The headquarters of the Patamda CD block is located at Patamda village.

==Demographics==
According to the 2011 Census of India, Patamda had a total population of 2,558, of which 1,334 (52%) were males and 1,224 (48%) were females. Population in the age range 0–6 years was 381. The total number of literate persons in Patamda was 1,440 (66.15% of the population over 6 years).

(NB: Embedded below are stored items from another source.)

(** The same login with a database that rejects the commit: the rollback in
    the [catch] of the reconciliation throws, and the login ends there,
    with no row, no settings and no session. *)
Example login_stops_after_rejected_commit :
  let r := run_login ConnectExamplesMore.uncommitted browser (Some "abc123"%string)
             empty_world in
  fst r = Throw (Error cannot_be_rolled_back) /\
  map rank (calls (world (snd r))) = [1; 2; 4; 5; 6; 7; 8; 9]%nat /\
  users (world (snd r)) = ∅ /\ user_settings (world (snd r)) = ∅ /\
  user_sessions (world (snd r)) = [].
Proof. vm_compute. repeat split. Qed.

(** *** The session step *)

#[local] Instance session_frame_refl : Reflexive session_frame.
Proof. intros s. repeat split. Qed.
#[local] Instance session_frame_trans : Transitive session_frame.
Proof.
  unfold session_frame. intros s1 s2 s3 (? & ? & ?) (? & ? & ?). repeat split; congruence.
Qed.

Lemma _updateDatabase_keeps_sessions env : Keeps session_frame (_updateDatabase env).
Proof.
  unfold _updateDatabase, sequelize_transaction, User_upsert, UserData_upsert,
    commit, rollback, call.
  keeps.
  apply keeps_modify. intros s. hnf. cbn. repeat split.
  apply (apply_writes_frame _ (world s)).
Qed.

Lemma steps_keep_sessions env code :
  Forall (Keeps session_frame) (take 6 (login_steps env code)).
Proof.
  cbn [take login_steps].
  repeat apply Forall_cons_2; try apply Forall_nil_2.
  - unfold step_exchange, _queryAccessTokens, axios_post_token, console_log, call.
    keeps.
  - unfold step_profile, _queryUserData, axios_get_user, Response_sendStatus, call.
    keeps.
  - unfold step_scopes. keeps_step; [apply _validateSuppliedScopes_keeps; exact _|].
    keeps.
  - unfold step_suspension, _checkIsUserSuspended, call. keeps.
  - unfold step_reconcile. keeps_step; [keeps|]. keeps_step; [|keeps].
    keeps_step; [apply _updateDatabase_keeps_sessions | keeps].
  - unfold step_settings, UserSettings_findOrCreate, call. keeps.
    apply keeps_modify. intros s. hnf. cbn.
    now destruct (user_settings (world s) !! _).
Qed.

(** A reconciliation step that hands over has seen a profile with a [cid]
    and has left the instance as it was. *)
Lemma step_reconcile_passed env (s s' : State) :
  step_reconcile env s = (Return true, s') ->
  exists u c, m_userData (this s) = Some u /\ cid u = Some c /\ this s' = this s.
Proof.
  intros H. pose proof (_updateDatabase_keeps_this env s) as Hthis.
  unfold step_reconcile, bind, get in H. cbn in H.
  destruct (m_userData (this s)) as [u|] eqn:Hu; [|discriminate].
  destruct (_updateDatabase env s) as [[[]|e] s1] eqn:Hrun; [|discriminate].
  cbn in H, Hthis. inversion H; subst s1.
  exists u. destruct (cid u) as [c|] eqn:Hc.
  - exists c. repeat split. exact Hthis.
  - exfalso. unfold _updateDatabase, _validateUserData, bind, get in Hrun.
    cbn in Hrun. rewrite Hu in Hrun. cbn in Hrun. rewrite Hc in Hrun.
    cbn in Hrun. discriminate.
Qed.

Lemma step_settings_passed (s s' : State) :
  step_settings s = (Return true, s') -> this s' = this s.
Proof.
  intros H.
  pose proof (UserSettings_findOrCreate_keeps_this
                (m_userData (this s) ≫= cid) s) as Hthis.
  unfold step_settings, bind, get in H. cbn in H.
  destruct (UserSettings_findOrCreate _ s) as [[[]|e] s1]; [|discriminate].
  cbn in H, Hthis. inversion H; subst s1. exact Hthis.
Qed.

(** What holds when a login has reached the session step. *)
Lemma at_session_step env request code w (s6 : State) :
  run_prefix (login_steps env code) 6 (entry request w) = Some s6 ->
  m_request (this s6) = Some request /\
  m_response (this s6) = Some TheResponse /\
  user_sessions (world s6) = user_sessions w /\
  exists u c, m_userData (this s6) = Some u /\ cid u = Some c.
Proof.
  intros H6.
  destruct (run_prefix_keeps session_frame _ _ _ _ (steps_keep_sessions env code) H6)
    as (Hreq & Hres & Hses).
  repeat split; try assumption.
  apply run_prefix_inv in H6 as (step6 & s5 & Hn6 & H5 & Hs6).
  cbn in Hn6. inversion Hn6; subst step6.
  apply run_prefix_inv in H5 as (step5 & s4 & Hn5 & _ & Hs5).
  cbn in Hn5. inversion Hn5; subst step5.
  apply step_settings_passed in Hs6.
  apply step_reconcile_passed in Hs5 as (u & c & Hu & Hc & Hthis).
  exists u, c. rewrite Hs6, Hthis. split; assumption.
Qed.

(** The session step, case by case. *)
Lemma step_session_outcome env (s : State) u c request response :
  m_userData (this s) = Some u -> cid u = Some c ->
  m_request (this s) = Some request -> m_response (this s) = Some response ->
  exists user,
    step_session env s =
    let s1 := with_world (add_call (User_findOne_call (Some c))) s in
    match unique_browser_token request with
    | None => (Throw (VatsimConnectException None), s1)
    | Some b =>
        let s2 :=
          with_world (add_call (CreateSessionToken_call c (m_remember env)))
            (with_world
               (fun w => set_user_sessions (without_sessions_of c b (user_sessions w)) w)
               (with_world (add_call (UserSession_destroy_call c b)) s1)) in
        match mint_session env c b with
        | None => (Throw (VatsimConnectException (Some ERR_UNABLE_CREATE_SESSION)), s2)
        | Some token =>
            (Return true,
             with_world (add_call (Response_send_call user))
               (with_world
                  (fun w =>
                     set_user_sessions
                       (user_sessions w ++ [new_session c b token (m_remember env)]) w)
                  s2))
        end
    end.
Proof.
  intros Hu Hc Hreq Hres.
  unfold step_session, User_findOne, _handleSessionChange, UserSession_destroy,
    createSessionToken, Response_send, bind, get, call, modify, ret, throw. cbn.
  rewrite Hu. cbn. rewrite Hc. cbn. rewrite Hreq, Hres. cbn. rewrite Hu. cbn.
  rewrite Hc. cbn.
  eexists.
  destruct (unique_browser_token request) as [b|]; cbn; [|reflexivity].
  destruct (mint_session env c b); reflexivity.
Qed.

Lemma sessions_of_destroyed (c : Z) (b : string) (rows : list UserSession.row) :
  List.filter (session_of c b) (without_sessions_of c b rows) = [].
Proof.
  unfold without_sessions_of. induction rows as [|r rows IH]; cbn; [reflexivity|].
  destruct (session_of c b r) eqn:Hr; cbn; [exact IH|]. now rewrite Hr.
Qed.

Lemma session_of_new (c : Z) (b token : string) (remember : bool) :
  session_of c b (new_session c b token remember) = true.
Proof. unfold session_of. cbn. now rewrite Z.eqb_refl, String.eqb_refl. Qed.

#[local] Arguments without_sessions_of : simpl never.
#[local] Arguments new_session : simpl never.

(** From the session step on, a login is its session step. *)
Lemma run_login_from_session_step env request code w (s6 : State) :
  run_prefix (login_steps env code) 6 (entry request w) = Some s6 ->
  run_login env request (Some code) w =
  match step_session env s6 with
  | (Return _, s') => (Return tt, s')
  | (Throw e, s') => (Throw e, s')
  end.
Proof.
  intros H6. rewrite run_login_pipeline, (pipeline_reach _ _ _ _ H6).
  cbn [drop login_steps pipeline]. unfold bind.
  destruct (step_session env s6) as [[[|]|e] s']; reflexivity.
Qed.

(*For language details see Patamda block#Language and religion)

==Education==

- Patamda Degree College was established in 1993. Affiliated with the Kolhan University, It has facilities for teaching Mathematics, Physics, Chemistry, Botany, Zoology, Economics, Political Science, Geography, History, Hindi, English, Bengali, Santali, Kurmali, Psychology, sociology, philosophy,, music and chhou.
- Patamda College is a Hindi-medium co-educational institution established in 1984. It has facilities for teaching in classes XI and XII. It has a playground, a library with 65,0000 books, and has 5 computers for teaching and learning purposes.
- S.S.High School Patamda is a Hindi-medium co-educational institution established in 1961. It has facilities for teaching from class IX to class XII. The school has a playground and a library with 400 books.

===Private Schools===
There are some Private schools in Patamda.
- South Point School, Gobarghusi Located in Gobarghusi which is 4 km from the main town. It is based on CBSE Board.
- J.E.F Public School Rangatard Patamda.

===Government Schools===
Government Schools are mainly funded by the government.
- Middle School Jalla a primary-secondary school starting from class 1 to 10.